What is most striking about this film is the near-effortless dexterity with which Campanella shifts between past and present, procedure and impulse, even drama and comedy. Francella's perpetually drunken court clerk provides the kind of sympathetic comedy that likely had origins in the various farcial escapades of 47-year-old high-school-freshman Jerri Blank on "STRANGERS WITH CANDY." And the constant simmer between Darin and Villamil suggest the ongoing "will they or won't they" dynamic of Benson and Stabler from "SVU" were Dick Wolf to remove the shackles of that franchise's framework. Indeed, it's as if the reliable hooks of "LAW & ORDER" - lurid crime, curious suspect, multiple twists - were fleshed out with a Proustian underscore of remembering the opportunities you didn't take, the signals you failed to read, the distractions of a train you could not miss. I was reminded at times of Sergio Leone's ONCE UPON A TIME IN AMERICA, the way it presented how the past never stays completely past. And because he's neither under a broadcast deadline or a low budget, Campanella is able to engage in just a little bit of directorial flourish to kick up your blood rate when you've gotten too sedate, with a seemingly seamless sequence beginning over a soccer stadium shooting straight to the field, and then through the old dirty corridors of the structure, while the characters that are in chase are trying to keep up, but because they're bureaucrats and not Bruce Willis, are clearly over their heads.

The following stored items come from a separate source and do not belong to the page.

(* ===== verification/CacheLife.v ===== *)
(** * The life of a cache

    From [vc_create] to [vc_destroy]: the arenas of the slab allocator and the tables stay
    mapped and the block of the cache stays allocated whatever the operations do, since
    nothing releases them but the end, so that a cache that was used in any way can be
    destroyed. *)

From S2P Require Import Prelude Hash Slab Entry Shard Wal Cache CacheInv CacheSafe CacheSpec CacheThm.

(** ** A fresh cache can be destroyed *)

Lemma slab_link_maps n arena bsz h prev : h_maps (slab_link n arena bsz h prev).1 = h_maps h.
Proof. revert h prev. induction n as [|n IH]; intros h prev; [done|]. cbn [slab_link]. by rewrite IH. Qed.

Lemma slab_link_mallocs n arena bsz h prev : h_mallocs (slab_link n arena bsz h prev).1 = h_mallocs h.
Proof. revert h prev. induction n as [|n IH]; intros h prev; [done|]. cbn [slab_link]. by rewrite IH. Qed.

Lemma slab_init_maps arena_bytes arenas c h err sl h' :
  slab_init_loop arena_bytes (Some <$> arenas) c h = (err, sl, h') ->
  sc_arena <$> sl = arenas /\ (forall a, is_Some (h_maps h !! a) \/ a ∈ arenas -> is_Some (h_maps h' !! a)) /\
  h_mallocs h' = h_mallocs h.
Proof.
  revert c h err sl h'. induction arenas as [|a arenas IH]; intros c h err sl h' E; cbn [fmap list_fmap slab_init_loop] in E.
  { injection E as <- <- <-. split; [done|]. split; [|done]. intros x [?|Hx]; [done|]. by apply elem_of_nil in Hx. }
  unfold slab_init_class, mmap_anon in E. destruct (slab_link _ _ _ _ _) as [h1 prev] eqn:El.
  destruct (slab_init_loop arena_bytes (Some <$> arenas) (c + 1) h1) as [[err1 sl1] h2] eqn:E1. injection E as <- <- <-.
  destruct (IH _ _ _ _ _ E1) as (Ha & Hm & Hk). split; [cbn; by rewrite Ha|].
  split; [|rewrite Hk; pose proof (slab_link_mallocs (Z.to_nat (arena_bytes / slab_class_size c * slab_class_size c / slab_class_size c)) a (slab_class_size c)) as Hlm;
    pose proof (f_equal (fun p => h_mallocs p.1) El) as Hl; cbn beta in Hl; rewrite Hlm in Hl; exact (eq_sym Hl)].
  intros x Hx. apply Hm.
  pose proof (f_equal (fun p => h_maps p.1) El) as Hl. cbn beta in Hl. rewrite slab_link_maps in Hl. cbn in Hl.
  rewrite elem_of_cons in Hx. destruct Hx as [Hx|[->|Hx]]; [left|left|by right]; rewrite <- Hl.
  - destruct (decide (x = a)) as [->|]; [rewrite lookup_insert_eq; by eexists | by rewrite lookup_insert_ne].
  - rewrite lookup_insert_eq. by eexists.
Qed.

Lemma slab_destroy_some sl h :
  NoDup (sc_arena <$> sl) -> Forall (fun a => is_Some (h_maps h !! a)) (sc_arena <$> sl) -> is_Some (slab_destroy sl h).
Proof.
  revert h. induction sl as [|sc sl IH]; intros h Hnd Hm; cbn [slab_destroy fmap list_fmap] in *; [by eexists|].
  apply NoDup_cons in Hnd as [Hn Hnd]. apply Forall_cons in Hm as [[n Hn1] Hm].
  destruct (sc_arena sc =? 0); [by apply IH|]. unfold munmap. rewrite Hn1. cbn [mbind option_bind]. apply IH; [done|].
  rewrite Forall_forall in *. intros a Ha. cbn [h_maps]. rewrite lookup_delete_ne; [by apply Hm|]. by intros <-.
Qed.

Finally, there is the fully fleshed humanity of the characters, all of whom are never completely good or completely venal. In his previous English language films, Campanella was often critized for making characters too good or nice to be completely believable in the dark plots they were involved with, but perhaps those were his three-dimensional humanitarian instincts, waiting to meet up with the appropriate setting of this film. These are not stereotypes marching through the mechanics of a mystery plot, these are people we are invested in at all times, so much so that in moments where the movie slows down to focus on their personal drama, we're not busy trying to outguess them and solve the crime, we're caught up in their personal dilemmas, all the way to a most unexpected finish.

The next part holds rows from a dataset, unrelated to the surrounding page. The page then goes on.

Definition parse_alloc (ans : Z -> option Z) (buf : list Z) (h : heap) : mparse * heap :=
  match buf with
  | [] => (MP_MORE, h)
  | c :: _ =>
      if negb (c =? 42) then
        match parse_inline granting buf with
        | RESP_PARSE_OK cmd consumed =>
            let '(argv, copies, h) := inline_mem ans 0 (cmd_args cmd) h in
            (MP_OK (MCmd argv (Cmd copies (cmd_vc_type cmd))) consumed, h)
        | e => (err_of e, h)
        end
      else if Z.of_nat (length buf) <? 4 then (MP_MORE, h)
      else
      match find_crlf buf with
      | None => (MP_MORE, h)
      | Some j =>
          match parse_int64 (take (j - 1) (drop 1 buf)) with
          | None => (MP_ERR, h)
          | Some argc =>
              if (argc <? 0) || (VC_MAX_ARGS <? argc) then (MP_ERR, h)
              else match bulks_mem ans (Z.to_nat argc) 0 (drop (j + 2) buf) 0 h with
                   | (inl (argv, args, rest, ty), h) =>
                       (MP_OK (MCmd argv (Cmd (upper_name args) ty)) (Z.of_nat (length buf) - Z.of_nat (length rest)), h)
                   | (inr e, h) => (e, h)
                   end
          end
      end
  end.

(** [free(cmd->argv[i])] for each argument; the command is empty afterwards. *)
Fixpoint free_all (l : list Z) (h : heap) : option heap :=
  match l with [] => Some h | a :: l => h ← cfree a h; free_all l h end.
Definition cmd_free (c : mcmd) (h : heap) : option (mcmd * heap) :=
  h ← free_all (mc_argv c) h; Some (MCmd [] (Cmd [] (cmd_vc_type (mc_cmd c))), h).

(** ** Agreement with the parser of [Proto.v] *)

Lemma parse_bulks_round (alloc_ok : allocator) n i p vt :
  parse_bulks alloc_ok (S n) i p vt =
  match bulk_round p with
  | inl e => inr e
  | inr (t, payload, rest) =>
      if alloc_ok (Z.of_nat (length payload) + 1) then
        match parse_bulks alloc_ok n (i + 1) rest (if (i =? 1) && bool_decide (t <> 0) then t else vt) with
        | inl (args, rest, ty) => inl (Arg (payload ++ [0]) (Z.of_nat (length payload)) :: args, rest, ty)
        | inr e => inr e
        end
      else inr RESP_PARSE_ERR
  end.
Proof.
  cbn [parse_bulks]. unfold bulk_round. destruct (_ <? 3); [done|]. destruct (negb _); [done|].
  destruct (find_crlf p) as [j|]; [|done]. destruct (parse_int64 _) as [blen|]; [|done]. destruct (_ || _); [done|].
  cbv zeta. destruct (_ <? _); [done|]. destruct (strip_vc _) as [t payload]. done.
Qed.

(** What a parse is without its addresses. *)
Definition erase (r : mparse) : parse_result :=
  match r with MP_OK c n => RESP_PARSE_OK (mc_cmd c) n | MP_MORE => RESP_PARSE_MORE | MP_ERR => RESP_PARSE_ERR end.

Lemma round_not_ok p cmd n : bulk_round p <> inl (RESP_PARSE_OK cmd n).
Proof.
  intros E. unfold bulk_round in E. destruct (_ <? 3); [done|]. destruct (negb _); [done|]. destruct (find_crlf p); [|done].
  destruct (parse_int64 _); [|done]. destruct (_ || _); [done|]. cbv zeta in E. destruct (_ <? _); [done|]. by destruct (strip_vc _).
Qed.

Lemma bulks_mem_erase ans n : (forall i, is_Some (ans i)) -> forall i p vt h,
  match (bulks_mem ans n i p vt h).1 with
  | inl (_, args, rest, ty) => parse_bulks granting n i p vt = inl (args, rest, ty)
  | inr e => parse_bulks granting n i p vt = inr (erase e)
  end.
Proof.
  intros Ha. induction n as [|n IH]; intros i p vt h; [done|]. rewrite parse_bulks_round. cbn [bulks_mem].
  destruct (bulk_round p) as [e|[[t payload] rest]] eqn:Er; [destruct e; [by apply round_not_ok in Er | done | done]|]. cbv zeta.
  destruct (Ha i) as [a ->]. cbn [malloc].
  match goal with |- context [bulks_mem _ _ _ _ ?v ?hh] => specialize (IH (i + 1) rest v hh) end. destruct (bulks_mem _ _ _ _ _ _) as [[[[[argv args] rest'] ty]|e] h2]; cbn [fst] in *; by rewrite IH.
Qed.

Lemma inline_mem_copies ans : (forall i, is_Some (ans i)) -> forall args i h, (inline_mem ans i args h).1.2 = args.
Proof.
  intros Ha. induction args as [|a args IH]; intros i h; [done|]. cbn [inline_mem]. destruct (Ha i) as [p ->]. cbn [malloc].
  set (h1 := Heap _ _ _ _). specialize (IH (i + 1) h1). destruct (inline_mem _ _ _ _) as [[argv copies] h']. cbn in *. by rewrite IH.
Qed.

(** With memory the answers are those of [resp_parse_command]. *)
Lemma parse_mem_erase ans buf h : (forall i, is_Some (ans i)) -> erase (parse_alloc ans buf h).1 = resp_parse_command granting buf.
Proof.
  intros Ha. unfold parse_alloc, resp_parse_command. destruct buf as [|c buf]; [done|]. destruct (negb _).
  { destruct (parse_inline _ _) as [[args vt] k| |]; [|done..]. pose proof (inline_mem_copies ans Ha args 0 h) as Hc.
    cbn [cmd_args cmd_vc_type]. destruct (inline_mem _ _ _ _) as [[argv copies] h']. cbn in *. by rewrite Hc. }
  destruct (_ <? 4); [done|]. destruct (find_crlf _) as [j|]; [|done]. destruct (parse_int64 _) as [argc|]; [|done]. destruct (_ || _); [done|].
  pose proof (bulks_mem_erase ans (Z.to_nat argc) Ha 0 (drop (j + 2) (c :: buf)) 0 h) as H.
  destruct (bulks_mem _ _ _ _ _ _) as [[[[[argv args] rest'] ty]|e] h2]; cbn [fst] in *; by rewrite H.
Qed.

(** ** Blocks *)

(** The blocks of the list are allocated one after the other. *)
Definition alloc_all (l : list (Z * Z)) (m : gmap Z Z) : gmap Z Z := foldl (fun m p => <[p.1 := p.2]> m) m l.

Lemma alloc_all_lookup l m a : a ∉ l.*1 -> alloc_all l m !! a = m !! a.
Proof.
  revert m. induction l as [|[b n] l IH]; intros m Ha; [done|]. apply not_elem_of_cons in Ha as [Hb Ha].
  cbn. unfold alloc_all in IH. rewrite IH by done. by apply lookup_insert_ne.
Qed.

Lemma alloc_all_delete l m a n : a ∉ l.*1 -> m !! a = None -> delete a (alloc_all l (<[a := n]> m)) = alloc_all l m.
Proof.
  revert m. induction l as [|[b n'] l IH]; intros m Ha Hm; [by apply delete_insert_id|]. apply not_elem_of_cons in Ha as [Hb Ha]. cbn in Hb.
  cbn. change (delete a (alloc_all l (<[b := n']> (<[a := n]> m))) = alloc_all l (<[b := n']> m)).
  rewrite insert_insert_ne by congruence. apply IH; [done|]. by rewrite lookup_insert_ne.
Qed.

(** Distinct addresses that are not in use. *)
Definition fresh_blocks (l : list (Z * Z)) (m : gmap Z Z) : Prop :=
  NoDup l.*1 /\ Forall (fun a => a <> 0 /\ m !! a = None) l.*1.

Lemma alloc_all_size l m : fresh_blocks l m -> size (alloc_all l m) = (size m + length l)%nat.
Proof.
  revert m. induction l as [|[a n] l IH]; intros m [Hnd Hf]; [cbn; lia|]. cbn [fmap list_fmap fst] in Hnd, Hf. apply NoDup_cons in Hnd as [Ha Hnd].
  apply Forall_cons in Hf as [[Ha0 Hm] Hf]. change (alloc_all ((a, n) :: l) m) with (alloc_all l (<[a := n]> m)). rewrite IH.
  - rewrite map_size_insert_None by done. cbn [length]. lia.
  - split; [done|]. rewrite Forall_forall in *. intros b Hb. destruct (Hf b Hb). split; [done|]. rewrite lookup_insert_ne; [done|]. by intros ->.
Qed.

Lemma free_all_blocks l : forall m h, fresh_blocks l m -> h_mallocs h = alloc_all l m ->
  exists h', free_all l.*1 h = Some h' /\ h_mallocs h' = m.
Proof.
  induction l as [|[a n] l IH]; intros m h [Hnd Hf] Hh; [by exists h|]. cbn [fmap list_fmap fst] in *. apply NoDup_cons in Hnd as [Ha Hnd].
  apply Forall_cons in Hf as [[Ha0 Hm] Hf]. cbn [free_all]. unfold cfree. rewrite (proj2 (Z.eqb_neq a 0) Ha0). unfold free. rewrite Hh.
  change (alloc_all ((a, n) :: l) m) with (alloc_all l (<[a := n]> m)).
  rewrite alloc_all_lookup by done. rewrite lookup_insert_eq. cbn [mbind option_bind]. apply IH; [by split|].
  cbn [h_mallocs]. by apply alloc_all_delete.
Qed.

(** The allocator grants every request of a parse, with different addresses. *)
Definition grants (ans : Z -> option Z) (m : gmap Z Z) : Prop :=
  exists f, (forall i, ans i = Some (f i)) /\ (forall i j, f i = f j -> i = j) /\ forall i, f i <> 0 /\ m !! f i = None.

Lemma malloc_mallocs a n h : h_mallocs (malloc (Some a) n h).2 = <[a := n]> (h_mallocs h).
Proof. done. Qed.

Section Blocks.
Context (f : Z -> Z) (ans : Z -> option Z) (m0 : gmap Z Z).
Context (Hans : forall i, ans i = Some (f i)) (Hinj : forall i j, f i = f j -> i = j) (Hfree : forall i, f i <> 0 /\ m0 !! f i = None).

(** [f i], [f (i + 1)], ... *)
Definition from (i : Z) (n : nat) : list Z := f <$> seqZ i (Z.of_nat n).

Lemma from_S i n : from i (S n) = f i :: from (i + 1) n.
Proof. unfold from. rewrite seqZ_cons by lia. cbn. do 3 f_equal; lia. Qed.

Lemma from_fresh i n sizes : length sizes = n -> fresh_blocks (zip (from i n) sizes) m0.
Proof.
  intros Hl. unfold fresh_blocks. rewrite fst_zip by (unfold from; rewrite length_fmap, length_seqZ; lia). split.
  - unfold from. apply NoDup_fmap_2; [intros x y; apply Hinj | apply NoDup_seqZ].
  - apply Forall_fmap, Forall_forall. intros x _. apply Hfree.
Qed.

(** The blocks after the loop, whatever its outcome. *)
Lemma bulks_mem_blocks n : forall i p vt h r h', bulks_mem ans n i p vt h = (r, h') ->
  exists sizes, h_mallocs h' = alloc_all (zip (from i (length sizes)) sizes) (h_mallocs h) /\
    match r with inl (argv, _, _, _) => argv = from i (length sizes) | inr _ => (length sizes <= n)%nat end.
Proof.
  induction n as [|n IH]; intros i p vt h r h' E; cbn [bulks_mem] in E; [injection E as <- <-; by exists []|].
  destruct (bulk_round p) as [e|[[t payload] rest]]; [injection E as <- <-; exists []; split; [done | cbn; lia]|].
  cbv zeta in E. rewrite Hans in E. cbn [malloc] in E. set (sz := Z.of_nat (length payload) + 1) in E.
  destruct (bulks_mem _ _ _ _ _ _) as [r1 h1] eqn:E1. destruct (IH _ _ _ _ _ _ E1) as (sizes & Hm & Hr). exists (sz :: sizes).
  assert (Hm' : h_mallocs h1 = alloc_all (zip (from i (length (sz :: sizes))) (sz :: sizes)) (h_mallocs h)) by (cbn [length]; rewrite from_S; exact Hm).
  destruct r1 as [[[[argv args] rest'] ty]|e]; injection E as <- <-; (split; [exact Hm'|]); cbn [length]; [rewrite from_S; by f_equal | lia].
Qed.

Reportedly, Juan Jose Campanella, in addition to continuing his TV work, is developing his first English-language feature film in over a decade. I would wish him luck, but I don't think he'll need it. With THE SECRET IN THEIR EYES, he is now in the big league, the name-above-the-title league, and I'll watch him direct anything. So aren't you glad that you can still enjoy him putting Hugh Laurie through another mystery of science on a weekly basis?

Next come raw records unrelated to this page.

(** A loop with one operation in each round. *)
Lemma goes_loop n (body : Z -> () -> bench ()) :
  0 <= n -> (forall i, 0 <= i < n -> goes (body i ()) (fun _ m o => m = 1 /\ o = [])) ->
  goes (for_loop (Z.to_nat n) 0 () body) (makes n).
Proof.
  intros Hn Hb. eapply goes_weaken; [apply (goes_for (fun _ _ => True) 1); [|done]|].
  - intros i [] Hi _. eapply goes_weaken; [apply Hb; lia|]. by intros ? ? ? [-> ->].
  - cbn beta. intros _ m o (_ & -> & _). lia.
Qed.

Lemma goes_op {X} (m : bench X) : goes m (fun _ n o => n = 1 /\ o = []) -> goes (m;; mret ()) (fun _ n o => n = 1 /\ o = []).
Proof. intros Hm. eapply goes_bind; [exact Hm|]. intros x n o [-> ->]. by apply goes_ret. Qed.

Lemma goes_set_loop vlen n : 0 <= n -> 0 <= vlen <= 4096 -> goes (set_loop w g vlen n) (makes n).
Proof. intros Hn Hv. apply goes_loop; [exact Hn|]. intros i Hi. apply goes_op, goes_set; [apply masked_range | exact Hv]. Qed.

Lemma goes_populate vlen : 0 <= vlen <= 4096 -> goes (populate w g vlen) (makes NKEYS).
Proof. intros Hv. apply goes_loop; [done|]. intros i Hi. apply goes_op, goes_set; [exact Hi | exact Hv]. Qed.

(** The tactic for a sequence of steps, with the sum of their calls. *)
Ltac go := repeat first
  [ apply goes_printing | apply goes_clock | apply goes_flushing
  | apply goes_set_loop; [done | lia] | apply goes_populate; lia
  | eapply goes_then_any; [|intros ?; cbv zeta] ].

Lemma goes_bench_set vlen n label : 0 <= n -> 0 <= vlen <= 4096 -> goes (bench_set w g vlen n label) (makes n).
Proof.
  intros Hn Hv. eapply goes_weaken; [unfold bench_set; go|]. intros ? ? ? ->. lia.
Qed.

Lemma goes_get_loop n : 0 <= n -> goes (get_loop w g n) (fun hits m _ => m = n /\ 0 <= hits <= n).
Proof.
  intros Hn. eapply goes_weaken; [apply (goes_for (fun i hits => 0 <= hits <= i) 1); [|done]|].
  - intros i hits Hi Hh. eapply goes_bind; [apply goes_get, masked_range|]. intros e m o [-> ->]. apply goes_ret.
    split; [|done]. destruct (errno_is e VC_OK); lia.
  - cbn beta. intros hits m o (Hh & -> & _). lia.
Qed.

Lemma goes_bench_get_hot vlen n label : 0 <= n -> 0 <= vlen <= 4096 -> goes (bench_get_hot w g vlen n label) (makes (NKEYS + n)).
Proof.
  intros Hn Hv. eapply goes_weaken.
  - unfold bench_get_hot. go; [eapply goes_weaken; [apply goes_get_loop; exact Hn|]; by intros ? ? ? [-> _] |].
    by apply goes_ret.
  - intros ? ? ? ->. lia.
Qed.

Lemma goes_bench_get_zipf n label : 0 <= n -> goes (bench_get_zipf w g n label) (makes n).
Proof.
  intros Hn. eapply goes_weaken; [unfold bench_get_zipf; go; apply goes_loop; [exact Hn|]|].
  - intros i Hi. destruct (gg_zipf Hg _ (masked_range i)) as (r & Er & Hr). rewrite Er. exact (goes_op _ (goes_get r Hr)).
  - intros ? ? ? ->. lia.
Qed.

(** ** Threads *)

(** The argument of a thread of a group. *)
Record good_arg (a : mt_arg) : Prop := {
  ga_total : 0 < ma_total_threads a <= 16;
  ga_id : 0 <= ma_thread_id a < ma_total_threads a;
  ga_iters : 0 <= ma_iters a <= 2 ^ 30;
  ga_vlen : 0 <= ma_vlen a <= 4096
}.

(** The rounds a thread still has to do. *)
Definition rounds_left (t : mt_thread) : Z :=
  match th_phase t with
  | Ready => ma_iters (th_arg t)
  | Looping _ i _ => ma_iters (th_arg t) - i
  | Finished => 0
  end.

After you have seen SECRET, I suggest checking out this deep incisive interview with Campanella by Michael Guillen, which contains huge spoilers, and this deconstruction of the stadium sequence. You'll be as caught up as I am right now.


  1. Awwww Mark ... Im still lost into your words...the incredible talent you have writing. I take my hat off! And thank you sooo much for this article, it was so amazing for us in Argentina to be able to get there ... they defibitly deserve it... in my humble opinion. And you deserve a big HUG. Love you my deareast friend.